▸ Exercise objective
Retrieve every line from the records in which the word "True" occurs.

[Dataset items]
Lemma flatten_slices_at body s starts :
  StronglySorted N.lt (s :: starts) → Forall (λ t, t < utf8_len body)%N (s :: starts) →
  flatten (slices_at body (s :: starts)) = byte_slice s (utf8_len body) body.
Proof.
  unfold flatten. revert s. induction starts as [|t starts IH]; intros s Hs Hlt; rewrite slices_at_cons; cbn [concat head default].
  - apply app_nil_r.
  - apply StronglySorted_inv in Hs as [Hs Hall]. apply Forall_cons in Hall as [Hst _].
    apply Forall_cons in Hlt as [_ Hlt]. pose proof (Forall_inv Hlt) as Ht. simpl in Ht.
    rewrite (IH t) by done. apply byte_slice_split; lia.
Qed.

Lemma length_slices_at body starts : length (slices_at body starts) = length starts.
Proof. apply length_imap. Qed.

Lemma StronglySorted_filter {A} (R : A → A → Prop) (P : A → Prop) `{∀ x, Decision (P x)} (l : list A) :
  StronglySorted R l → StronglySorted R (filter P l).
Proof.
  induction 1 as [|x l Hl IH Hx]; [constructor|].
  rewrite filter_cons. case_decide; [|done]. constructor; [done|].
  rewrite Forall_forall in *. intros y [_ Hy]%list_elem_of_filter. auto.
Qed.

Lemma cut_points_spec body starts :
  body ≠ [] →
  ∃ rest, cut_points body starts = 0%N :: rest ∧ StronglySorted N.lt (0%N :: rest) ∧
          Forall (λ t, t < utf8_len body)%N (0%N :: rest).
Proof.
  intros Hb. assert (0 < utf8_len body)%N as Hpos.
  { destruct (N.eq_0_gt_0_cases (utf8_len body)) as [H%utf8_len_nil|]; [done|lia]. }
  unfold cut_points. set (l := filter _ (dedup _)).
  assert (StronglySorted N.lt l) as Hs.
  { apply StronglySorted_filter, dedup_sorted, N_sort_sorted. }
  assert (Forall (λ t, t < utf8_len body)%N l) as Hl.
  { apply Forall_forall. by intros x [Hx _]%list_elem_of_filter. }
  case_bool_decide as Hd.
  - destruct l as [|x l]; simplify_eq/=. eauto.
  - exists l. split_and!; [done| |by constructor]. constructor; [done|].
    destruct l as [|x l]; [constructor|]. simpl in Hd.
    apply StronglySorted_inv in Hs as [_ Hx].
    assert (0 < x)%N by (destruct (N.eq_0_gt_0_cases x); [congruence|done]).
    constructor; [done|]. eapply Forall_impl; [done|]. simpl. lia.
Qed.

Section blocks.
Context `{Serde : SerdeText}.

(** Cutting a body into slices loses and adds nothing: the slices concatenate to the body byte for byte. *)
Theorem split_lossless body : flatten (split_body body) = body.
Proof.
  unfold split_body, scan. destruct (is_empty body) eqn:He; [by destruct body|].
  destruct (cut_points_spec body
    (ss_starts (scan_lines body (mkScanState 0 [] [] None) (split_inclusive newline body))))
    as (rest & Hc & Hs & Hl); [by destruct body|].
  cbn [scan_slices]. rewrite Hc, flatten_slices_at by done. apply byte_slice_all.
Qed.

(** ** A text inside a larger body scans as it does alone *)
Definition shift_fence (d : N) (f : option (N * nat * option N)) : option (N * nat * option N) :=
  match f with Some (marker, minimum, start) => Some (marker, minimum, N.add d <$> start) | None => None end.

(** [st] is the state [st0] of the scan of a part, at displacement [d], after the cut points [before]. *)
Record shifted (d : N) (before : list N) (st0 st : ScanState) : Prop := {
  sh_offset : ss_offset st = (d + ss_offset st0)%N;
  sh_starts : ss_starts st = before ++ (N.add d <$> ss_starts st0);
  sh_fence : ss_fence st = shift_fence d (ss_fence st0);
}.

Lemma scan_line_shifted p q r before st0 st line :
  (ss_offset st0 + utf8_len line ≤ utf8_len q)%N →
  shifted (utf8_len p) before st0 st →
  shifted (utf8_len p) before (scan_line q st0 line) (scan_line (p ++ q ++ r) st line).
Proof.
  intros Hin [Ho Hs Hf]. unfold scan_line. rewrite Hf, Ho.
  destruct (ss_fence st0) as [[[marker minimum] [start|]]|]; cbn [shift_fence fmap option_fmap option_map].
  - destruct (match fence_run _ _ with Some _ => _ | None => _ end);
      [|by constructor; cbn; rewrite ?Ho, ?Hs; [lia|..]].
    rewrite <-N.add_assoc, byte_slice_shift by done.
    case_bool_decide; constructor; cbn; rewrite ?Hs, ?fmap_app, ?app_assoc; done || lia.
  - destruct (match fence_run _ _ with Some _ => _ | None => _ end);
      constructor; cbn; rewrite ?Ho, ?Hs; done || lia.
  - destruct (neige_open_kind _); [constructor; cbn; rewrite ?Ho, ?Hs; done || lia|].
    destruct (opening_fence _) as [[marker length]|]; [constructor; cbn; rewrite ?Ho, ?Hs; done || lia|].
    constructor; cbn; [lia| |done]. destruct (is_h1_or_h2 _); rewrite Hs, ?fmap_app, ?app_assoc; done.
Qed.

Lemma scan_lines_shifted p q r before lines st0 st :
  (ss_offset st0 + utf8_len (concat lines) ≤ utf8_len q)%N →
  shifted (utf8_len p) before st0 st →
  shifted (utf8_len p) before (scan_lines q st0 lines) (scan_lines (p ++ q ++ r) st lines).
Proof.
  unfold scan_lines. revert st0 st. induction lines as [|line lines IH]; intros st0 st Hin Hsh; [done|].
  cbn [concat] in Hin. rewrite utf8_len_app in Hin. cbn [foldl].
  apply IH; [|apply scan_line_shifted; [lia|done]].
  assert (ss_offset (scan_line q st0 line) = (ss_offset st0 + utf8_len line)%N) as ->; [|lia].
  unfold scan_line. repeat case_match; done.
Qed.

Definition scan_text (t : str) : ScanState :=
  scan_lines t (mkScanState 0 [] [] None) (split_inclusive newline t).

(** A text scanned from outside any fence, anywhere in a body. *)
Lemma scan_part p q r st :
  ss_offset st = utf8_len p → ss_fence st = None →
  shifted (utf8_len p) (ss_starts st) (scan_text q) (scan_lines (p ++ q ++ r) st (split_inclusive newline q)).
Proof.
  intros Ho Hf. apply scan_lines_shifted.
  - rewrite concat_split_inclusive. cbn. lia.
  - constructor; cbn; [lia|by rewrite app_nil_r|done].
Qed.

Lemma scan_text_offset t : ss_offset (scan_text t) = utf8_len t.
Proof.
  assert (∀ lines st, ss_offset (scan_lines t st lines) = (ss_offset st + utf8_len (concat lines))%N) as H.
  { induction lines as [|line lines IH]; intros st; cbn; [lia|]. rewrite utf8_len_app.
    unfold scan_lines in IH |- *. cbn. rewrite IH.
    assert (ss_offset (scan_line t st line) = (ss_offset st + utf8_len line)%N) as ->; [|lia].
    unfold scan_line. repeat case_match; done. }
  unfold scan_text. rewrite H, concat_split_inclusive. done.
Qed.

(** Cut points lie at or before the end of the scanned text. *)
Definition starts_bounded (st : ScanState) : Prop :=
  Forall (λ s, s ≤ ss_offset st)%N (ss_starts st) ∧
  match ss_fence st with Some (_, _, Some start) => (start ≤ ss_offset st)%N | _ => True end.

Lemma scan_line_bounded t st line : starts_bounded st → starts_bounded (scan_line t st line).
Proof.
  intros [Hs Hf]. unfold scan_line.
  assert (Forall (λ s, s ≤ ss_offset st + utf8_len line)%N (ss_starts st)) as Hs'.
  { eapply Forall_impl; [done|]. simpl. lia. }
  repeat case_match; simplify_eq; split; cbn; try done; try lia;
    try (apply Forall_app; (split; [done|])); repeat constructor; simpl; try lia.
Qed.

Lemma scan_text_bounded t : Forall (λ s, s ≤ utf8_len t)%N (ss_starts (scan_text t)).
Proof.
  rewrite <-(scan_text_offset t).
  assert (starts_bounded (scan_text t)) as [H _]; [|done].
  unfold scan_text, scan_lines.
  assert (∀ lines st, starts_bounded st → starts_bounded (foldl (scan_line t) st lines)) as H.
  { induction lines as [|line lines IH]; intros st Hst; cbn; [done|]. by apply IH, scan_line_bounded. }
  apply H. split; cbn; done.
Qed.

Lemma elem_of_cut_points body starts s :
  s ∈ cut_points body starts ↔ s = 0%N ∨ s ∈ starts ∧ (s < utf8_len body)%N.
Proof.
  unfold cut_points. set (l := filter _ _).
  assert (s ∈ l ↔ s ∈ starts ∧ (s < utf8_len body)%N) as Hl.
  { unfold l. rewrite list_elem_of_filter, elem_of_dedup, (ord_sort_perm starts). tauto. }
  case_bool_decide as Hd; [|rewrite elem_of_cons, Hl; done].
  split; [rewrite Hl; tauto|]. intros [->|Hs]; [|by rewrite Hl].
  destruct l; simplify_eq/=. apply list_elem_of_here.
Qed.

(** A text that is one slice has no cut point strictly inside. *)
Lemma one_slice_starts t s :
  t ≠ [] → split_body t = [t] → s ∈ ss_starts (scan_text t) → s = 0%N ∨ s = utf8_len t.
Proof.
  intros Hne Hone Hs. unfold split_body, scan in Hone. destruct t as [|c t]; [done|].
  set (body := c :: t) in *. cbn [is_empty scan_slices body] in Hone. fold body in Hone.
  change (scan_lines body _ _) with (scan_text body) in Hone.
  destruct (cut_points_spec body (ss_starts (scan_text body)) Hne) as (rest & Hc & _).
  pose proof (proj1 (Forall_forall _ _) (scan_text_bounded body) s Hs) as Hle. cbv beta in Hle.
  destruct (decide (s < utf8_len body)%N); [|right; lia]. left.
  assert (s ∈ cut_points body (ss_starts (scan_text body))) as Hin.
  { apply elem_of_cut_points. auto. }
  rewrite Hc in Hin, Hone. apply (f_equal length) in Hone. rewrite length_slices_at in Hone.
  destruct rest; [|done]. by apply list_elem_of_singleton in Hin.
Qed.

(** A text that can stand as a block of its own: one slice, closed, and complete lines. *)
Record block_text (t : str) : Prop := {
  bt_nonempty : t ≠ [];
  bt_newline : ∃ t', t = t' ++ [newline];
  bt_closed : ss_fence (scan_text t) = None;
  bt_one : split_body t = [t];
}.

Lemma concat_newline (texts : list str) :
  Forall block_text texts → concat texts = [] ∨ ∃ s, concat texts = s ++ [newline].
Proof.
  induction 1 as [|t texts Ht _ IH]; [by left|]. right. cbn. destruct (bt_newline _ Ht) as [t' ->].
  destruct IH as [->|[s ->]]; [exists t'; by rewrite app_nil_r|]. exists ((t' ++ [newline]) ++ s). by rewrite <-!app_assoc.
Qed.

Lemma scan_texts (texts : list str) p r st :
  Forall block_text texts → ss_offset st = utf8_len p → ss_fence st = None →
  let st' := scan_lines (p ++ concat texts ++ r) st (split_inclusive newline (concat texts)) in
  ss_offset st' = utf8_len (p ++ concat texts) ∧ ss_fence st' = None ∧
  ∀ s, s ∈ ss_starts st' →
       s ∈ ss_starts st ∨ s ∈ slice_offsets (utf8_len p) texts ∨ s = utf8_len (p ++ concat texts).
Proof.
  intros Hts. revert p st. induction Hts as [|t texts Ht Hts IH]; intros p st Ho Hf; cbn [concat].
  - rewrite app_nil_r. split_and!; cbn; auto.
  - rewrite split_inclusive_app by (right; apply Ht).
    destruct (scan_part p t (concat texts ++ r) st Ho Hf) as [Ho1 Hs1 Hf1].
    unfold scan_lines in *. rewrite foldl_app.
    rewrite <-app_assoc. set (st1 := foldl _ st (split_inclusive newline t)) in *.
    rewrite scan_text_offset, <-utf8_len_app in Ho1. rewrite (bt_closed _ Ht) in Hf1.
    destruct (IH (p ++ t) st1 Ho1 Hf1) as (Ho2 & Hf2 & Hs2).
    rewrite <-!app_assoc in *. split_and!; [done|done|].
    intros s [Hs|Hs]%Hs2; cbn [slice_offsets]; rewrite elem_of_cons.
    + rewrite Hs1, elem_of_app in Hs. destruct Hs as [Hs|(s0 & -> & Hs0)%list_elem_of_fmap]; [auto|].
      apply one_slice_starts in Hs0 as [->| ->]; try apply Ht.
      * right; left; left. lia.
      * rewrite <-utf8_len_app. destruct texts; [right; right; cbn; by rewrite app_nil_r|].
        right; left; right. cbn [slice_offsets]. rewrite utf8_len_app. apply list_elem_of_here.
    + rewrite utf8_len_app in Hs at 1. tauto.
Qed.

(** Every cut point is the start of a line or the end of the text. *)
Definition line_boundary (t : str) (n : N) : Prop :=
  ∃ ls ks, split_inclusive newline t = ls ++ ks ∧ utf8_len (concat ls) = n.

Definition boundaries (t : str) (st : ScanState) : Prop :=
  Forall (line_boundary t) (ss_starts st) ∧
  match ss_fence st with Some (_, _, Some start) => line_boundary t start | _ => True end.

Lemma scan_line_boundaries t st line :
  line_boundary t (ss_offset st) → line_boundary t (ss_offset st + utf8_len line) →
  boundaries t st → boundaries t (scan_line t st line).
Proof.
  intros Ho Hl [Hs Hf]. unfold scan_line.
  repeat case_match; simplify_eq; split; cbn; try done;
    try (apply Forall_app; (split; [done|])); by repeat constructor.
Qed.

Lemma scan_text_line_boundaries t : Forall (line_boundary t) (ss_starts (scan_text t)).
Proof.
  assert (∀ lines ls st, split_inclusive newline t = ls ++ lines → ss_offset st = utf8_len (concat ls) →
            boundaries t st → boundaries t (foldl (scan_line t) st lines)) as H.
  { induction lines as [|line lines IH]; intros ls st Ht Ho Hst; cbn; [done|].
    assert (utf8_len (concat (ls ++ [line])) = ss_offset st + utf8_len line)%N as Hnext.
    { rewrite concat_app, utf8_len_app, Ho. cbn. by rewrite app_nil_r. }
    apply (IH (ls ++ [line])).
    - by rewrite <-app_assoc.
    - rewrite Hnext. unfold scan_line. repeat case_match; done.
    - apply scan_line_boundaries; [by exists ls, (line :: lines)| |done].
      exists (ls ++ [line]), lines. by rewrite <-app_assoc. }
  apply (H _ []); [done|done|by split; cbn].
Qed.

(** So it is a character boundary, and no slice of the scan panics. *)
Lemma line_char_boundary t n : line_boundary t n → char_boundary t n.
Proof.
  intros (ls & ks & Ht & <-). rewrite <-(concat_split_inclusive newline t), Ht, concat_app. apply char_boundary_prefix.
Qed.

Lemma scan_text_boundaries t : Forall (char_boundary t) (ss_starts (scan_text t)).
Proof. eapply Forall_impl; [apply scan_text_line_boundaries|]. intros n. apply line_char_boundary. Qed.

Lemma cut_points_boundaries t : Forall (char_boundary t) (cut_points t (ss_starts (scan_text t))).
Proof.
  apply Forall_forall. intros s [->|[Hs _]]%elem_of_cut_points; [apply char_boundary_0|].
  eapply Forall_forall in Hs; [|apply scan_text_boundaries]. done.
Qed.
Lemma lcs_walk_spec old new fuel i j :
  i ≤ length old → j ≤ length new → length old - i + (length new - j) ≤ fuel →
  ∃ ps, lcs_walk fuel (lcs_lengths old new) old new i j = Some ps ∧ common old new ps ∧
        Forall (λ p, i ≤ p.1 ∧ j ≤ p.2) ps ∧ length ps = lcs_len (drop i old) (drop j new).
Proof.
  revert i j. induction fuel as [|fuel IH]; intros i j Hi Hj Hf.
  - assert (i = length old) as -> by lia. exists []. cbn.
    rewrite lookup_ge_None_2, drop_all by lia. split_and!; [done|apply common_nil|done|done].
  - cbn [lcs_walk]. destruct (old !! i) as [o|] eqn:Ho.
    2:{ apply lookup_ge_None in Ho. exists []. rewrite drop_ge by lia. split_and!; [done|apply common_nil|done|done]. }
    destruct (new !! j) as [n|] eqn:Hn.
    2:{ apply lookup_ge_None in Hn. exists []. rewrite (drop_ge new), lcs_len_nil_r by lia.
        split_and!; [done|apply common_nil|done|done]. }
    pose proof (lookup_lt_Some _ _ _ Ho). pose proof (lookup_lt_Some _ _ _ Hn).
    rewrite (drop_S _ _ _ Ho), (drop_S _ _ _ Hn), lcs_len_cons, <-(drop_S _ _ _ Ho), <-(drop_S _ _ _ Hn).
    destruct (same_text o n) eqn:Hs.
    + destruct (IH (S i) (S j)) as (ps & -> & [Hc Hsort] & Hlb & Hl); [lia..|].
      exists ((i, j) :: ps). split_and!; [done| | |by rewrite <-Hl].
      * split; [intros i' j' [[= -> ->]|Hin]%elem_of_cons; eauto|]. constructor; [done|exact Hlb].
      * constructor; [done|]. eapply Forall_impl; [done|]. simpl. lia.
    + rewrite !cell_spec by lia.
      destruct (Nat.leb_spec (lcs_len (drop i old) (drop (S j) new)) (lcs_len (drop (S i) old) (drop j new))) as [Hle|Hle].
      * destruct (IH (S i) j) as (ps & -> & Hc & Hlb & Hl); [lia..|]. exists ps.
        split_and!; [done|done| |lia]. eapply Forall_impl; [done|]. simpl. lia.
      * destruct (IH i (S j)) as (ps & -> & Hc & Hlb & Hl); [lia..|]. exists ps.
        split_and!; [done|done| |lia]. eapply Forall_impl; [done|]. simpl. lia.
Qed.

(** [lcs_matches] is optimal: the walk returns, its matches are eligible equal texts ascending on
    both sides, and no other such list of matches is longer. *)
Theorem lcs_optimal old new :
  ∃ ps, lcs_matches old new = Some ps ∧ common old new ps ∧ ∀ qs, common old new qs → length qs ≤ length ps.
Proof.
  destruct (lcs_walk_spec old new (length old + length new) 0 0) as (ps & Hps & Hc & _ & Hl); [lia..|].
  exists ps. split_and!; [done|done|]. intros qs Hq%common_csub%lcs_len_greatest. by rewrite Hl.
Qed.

▸ Reply to the task
  match ss_fence st with Some (_, _, Some start) => (start ≤ ss_offset st)%N | _ => True end.
  match ss_fence st with Some (_, _, Some start) => line_boundary t start | _ => True end.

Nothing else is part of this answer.